For this exercise, print only the lines from the one containing "#[local] Notation St := (heap W)." through the end of the material below, exactly as given.

Input material ▸
========

(* ===== verification/VirtualPool.v ===== *)
(** The virtual pool of libsel4allocman/src/mspace/virtual_pool.c: it maps pages
    one after the other, with frames and paging structures of the manager it
    serves. *)
From S2P Require Import Prelude Cspacepath Interfaces Mapping KrMalloc KrInv KrSpec KrAlloc Pools FixedPool.
Import virtual_pool.

(** Memory stays mapped, and apart from [own] and [client], as it was. *)
Definition leaves {W : Type} (client : Z -> Prop) (own : list Z) (s s' : heap W) : Prop :=
  (forall x, is_Some (words s !! x) -> is_Some (words s' !! x)) /\
  forall x, x ∉ own -> ~ client x -> is_Some (words s !! x) -> words s' !! x = words s !! x.

Lemma leaves_refl {W} client own (s : heap W) : leaves client own s s.
Proof. by split. Qed.

Lemma leaves_trans {W} client own own1 own2 (s1 s2 s3 : heap W) :
  (forall x, x ∈ own1 -> x ∈ own) -> (forall x, x ∈ own2 -> x ∈ own) ->
  leaves client own1 s1 s2 -> leaves client own2 s2 s3 -> leaves client own s1 s3.
Proof. intros H1 H2 [M1 E1] [M2 E2]. split; [auto|]. intros x Hx Hc Hs. rewrite E2 by auto. apply E1; auto. Qed.

(** What the manager and the kernel do to memory.  The manager writes only
    [manager_words].  [levels]: the paging structures that are not there; a slot
    for one is taken between the failed lookup and the reading of the level, and
    [slot_law] asks that taking it leaves the level to be read. *)
Class PoolSystem (W : Type) `{AO : !AllocmanOps (heap W)} `{MK : !MappingKernel (heap W)} `{MC : !MappingConstants}
    `{SC : !SeL4Constants} : Type := {
  manager_words : Z -> Prop;
  levels : heap W -> Z -> Z -> gset Z;
  lookup_not_ok : seL4_FailedLookup <> 0;
  levels_known : forall s root vaddr,
    levels s root vaddr ⊆ {[SEL4_MAPPING_LOOKUP_NO_PT; SEL4_MAPPING_LOOKUP_NO_PD; SEL4_MAPPING_LOOKUP_NO_PDPT]};
  slot_law : forall s, exists e p s', allocman_cspace_alloc s = Ok (e, p, s') /\ leaves manager_words [] s s' /\
    (forall root vaddr, levels s' root vaddr ⊆ levels s root vaddr) /\
    forall l, seL4_MappingFailedLookupLevel s = Ok (l, s) -> seL4_MappingFailedLookupLevel s' = Ok (l, s');
  slot_free_law : forall p s, exists s', allocman_cspace_free p s = Ok (tt, s') /\ leaves manager_words [] s s' /\
    forall root vaddr, levels s' root vaddr ⊆ levels s root vaddr;
  untyped_law : forall size_bits type p dev s, exists c e s', allocman_utspace_alloc size_bits type p dev s = Ok (c, e, s') /\
    leaves manager_words [] s s' /\ forall root vaddr, levels s' root vaddr ⊆ levels s root vaddr;
  untyped_free_law : forall c size_bits s, exists s', allocman_utspace_free c size_bits s = Ok (tt, s') /\
    leaves manager_words [] s s' /\ forall root vaddr, levels s' root vaddr ⊆ levels s root vaddr;
  frame_law : forall cap root vaddr rights attr s, exists e s', seL4_X86_Page_Map cap root vaddr rights attr s = Ok (e, s') /\
    (forall x, is_Some (words s !! x) -> words s' !! x = words s !! x) /\ levels s' root vaddr = levels s root vaddr /\
    (e = 0 -> forall i, 0 <= i < 512 -> is_Some (words s' !! (vaddr + 8 * i))) /\
    (e = seL4_FailedLookup -> exists l, seL4_MappingFailedLookupLevel s' = Ok (l, s') /\ l ∈ levels s' root vaddr);
  structure_law : forall l obj cap root vaddr attr s, vspace_get_map_obj l = (0, Some obj) ->
    exists e s', map_fn obj cap root vaddr attr s = Ok (e, s') /\ (forall x, is_Some (words s !! x) -> words s' !! x = words s !! x) /\
    levels s' root vaddr ⊆ levels s root vaddr /\ (e = 0 -> l ∉ levels s' root vaddr)
}.

Section virtual.
Context {W : Type} `{PS : PoolSystem W}.
#[local] Notation St := (heap W).

Lemma leaves_same (own : list Z) (s s' : St) : (forall x, is_Some (words s !! x) -> words s' !! x = words s !! x) ->
  leaves manager_words own s s'.
Proof. intros H. split; [intros x Hx; by rewrite H|]. intros x _ _. apply H. Qed.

========

Exercise output ▸
#[local] Notation St := (heap W).

Lemma leaves_same (own : list Z) (s s' : St) : (forall x, is_Some (words s !! x) -> words s' !! x = words s !! x) ->
  leaves manager_words own s s'.
Proof. intros H. split; [intros x Hx; by rewrite H|]. intros x _ _. apply H. Qed.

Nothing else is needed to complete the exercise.